One more step along ( with lyrics)



Published on Mar 22, 2012
One more step along the world i go
from the old things to the new keep me travelling along with you


WORSHIP SONGS


Psalms -  41, 52, 44
Old Testament -  Isaiah 48:1-11
Epistle – Galatians1:1-17
Gospel – Mark 5:21-43

All of today’s readings in some way focus on living in completeness, in harmony with one another, in true fellowship with God; as opposed to living in incompleteness, in disunity with one another, in self-created isolation.

God’s judgment lies on the deceitful, those who love evil more than good; lying more than truth. To live in communion with God and with the faithful, we must live a life of integrity, uncompromising adherence to the Word of God as it has been revealed to us. We must avoid deception, expediency, artificiality, or shallowness of any kind.

Even though God knows the secrets of the heart, we can trust in his mercy. Can it be that simple? What have we done to deserve mercy? Nothing.

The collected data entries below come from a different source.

(** ** The health checker and the statistics *)

Lemma await_checker_spec n s :
  books C most [] extra s → HealthChecker.thread_ (checker s) = true →
  HealthChecker.running_ (checker s) = false → (2 ≤ n)%nat →
  runs (await_checker fuel n) (λ _ s', books C most [] extra s' ∧ meanwhile s s') s.
Proof using All.
  intros Hb Ht Hr Hn.
  assert (∀ n s, books C most [] extra s → HealthChecker.thread_ (checker s) = true →
    HealthChecker.running_ (checker s) = false → checkerAt (mine s) ≠ AtStart → (1 ≤ n)%nat →
    runs (await_checker fuel n) (λ _ s', books C most [] extra s' ∧ meanwhile s s') s) as Hlast.
  { clear Hb Ht Hr Hn s n. intros [|n] s Hb Ht Hr Hst Hn; [lia|]. cbn [await_checker].
    apply runs_bind, runs_gets.
    assert (runs (check fuel ;; await_checker fuel n) (λ _ s', books C most [] extra s' ∧ meanwhile s s') s)
      as Hgo.
    { apply runs_bind. eapply runs_mono; [by eapply check_spec|]. cbn beta.
      intros [] s1 (H1 & Hm1 & Hp). specialize (Hp Ht Hr).
      assert (checkerAt (mine s1) = Done) as Hd by by destruct (checkerAt (mine s)).
      destruct n; cbn [await_checker]; apply runs_bind, runs_gets; rewrite Hd; by apply runs_ret. }
    destruct (checkerAt (mine s)); try done. by apply runs_ret. }
  destruct (checkerAt (mine s)) eqn:Hat.
  2-4: apply Hlast; [done|done|done|by rewrite Hat|lia].
  destruct n as [|n]; [lia|]. cbn [await_checker]. apply runs_bind, runs_gets. rewrite Hat.
  apply runs_bind. eapply runs_mono; [by eapply check_spec|]. cbn beta.
  intros [] s1 (H1 & Hm1 & Hp). specialize (Hp Ht Hr). rewrite Hat in Hp.
  eapply runs_mono; [apply Hlast; [done|..|lia]|].
  - by rewrite (same_checker _ _ Hm1).
  - by rewrite (same_running _ _ Hm1).
  - by rewrite Hp.
  - cbn beta. intros [] s2 [H2 Hm2]. split; [done|by etrans].
Qed.

(** What joining the checker leaves of the state. *)
Definition checker_joined (s s' : env) : Prop :=
  ∃ s1, meanwhile s s1 ∧ HealthChecker.thread_ (checker s') = false ∧
    s' = mkEnv (mine s1) (threads s1) (checker s') (metrics s1) (pool s1) (log s1).

Lemma join_checker_spec s :
  books C most [] extra s → HealthChecker.running_ (checker s) = false →
  runs (join_checker stamp source fuel) (λ _ s', books C most [] extra s' ∧ checker_joined s s') s.
Proof using All.
  intros Hb Hr. unfold join_checker. apply runs_bind.
  eapply runs_mono; [by eapply yield_spec|]. cbn beta. intros [] s1 (H1 & Hm1 & _).
  apply runs_bind, runs_gets, runs_bind.
  eapply runs_mono with (R := λ _ s', books C most [] extra s' ∧ meanwhile s1 s').
  { destruct (HealthChecker.thread_ (checker s1)) eqn:Ht; [|by apply runs_ret].
    apply await_checker_spec; [done|done|by rewrite (same_running _ _ Hm1)|destruct Hfuel; lia]. }
  cbn beta. intros [] s2 [H2 Hm2]. unfold runs, on_checker, HealthChecker.join, HealthChecker.set_checker,
    gets, modify, mbind, ST_bind, mret, ST_ret. cbn.
  destruct (HealthChecker.thread_ (checker s2)) eqn:Ht; cbn; eexists tt, _; (split; [reflexivity|]);
    (split; [by eapply books_same, H2|]); exists s2; (split; [by etrans|]); done.
Qed.

Lemma join_stats_spec s :
  books C most [] extra s → statsRunning (mine s) = false → is_Some (statsThread (mine s)) →
  runs (join_stats stamp source fuel) (λ _ s', books C most [] extra s' ∧
    ∃ s1, meanwhile s s1 ∧ s' = mkEnv (set_statsThread None (mine s1)) (threads s1) (checker s1)
      (metrics s1) (pool s1) (log s1)) s.
Proof using All.
  intros Hb Hr Hst. unfold join_stats. apply runs_bind.
  eapply runs_mono; [by eapply yield_spec|]. cbn beta. intros [] s1 (H1 & Hm1 & _).
  apply runs_bind.
  eapply runs_mono with (R := λ _ s', books C most [] extra s' ∧ meanwhile s1 s').
  { destruct Hfuel as [_ _ _ _ Hn]. destruct fuel as [|n]; [lia|]. cbn [await_stats].
    apply runs_bind, runs_gets. destruct (statsThread (mine s1)) as [st|] eqn:Hs1; [|by apply runs_ret].
    destruct (gone st); [by apply runs_ret|]. apply runs_bind.
    eapply runs_mono; [by eapply nap_spec|]. cbn beta. intros [] s2 (H2 & Hm2 & Hg).
    destruct (Hg st Hs1) as (st' & Hs2 & Hg'); [by rewrite (same_reporting _ _ Hm1)|].
    destruct n; cbn [await_stats]; apply runs_bind, runs_gets; rewrite Hs2, Hg'; by apply runs_ret. }
  cbn beta. intros [] s2 [H2 Hm2]. apply runs_modify.
  split; [by eapply books_same, H2|]. exists s2. split; [by etrans|done].
Qed.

We are a stubborn and rebellious people. Be assured that there are broken people and broken relationships that are the consequences of our actions or inactions, from what we have said or not said.

Yet, mercy is exactly what God offers us through grace. Grace, through faith. Faith is the key to healing and a restored life. Like the broken woman who, by faith, was healed. She stumbled through the crowd, fell to the ground, just to touch the hem of Jesus’ robe. Like Jairus, a leader of the synagogue, who prostrated himself before Jesus and begged that his daughter be healed.

One willing to break all the rules of the Law that placed her outside the fellowship of her people to ask for mercy. One willing to rely on mercy and grace rather than judgment and brokenness.

One willing to sacrifice personal honor and position to prostrate himself and beg for mercy and healing. Who, even when he was told his daughter was dead, believed that Jesus was the master of life and death.

Is it more important to be healed physically or to be healed from stubbornness, pride, expediency?  Is it more important to be free of pain, or free of artificiality and self-importance? Is it more important to be restored to busyness that creates broken relationships and broken people, or to be freed to live without pride and in quiet fellowship with God?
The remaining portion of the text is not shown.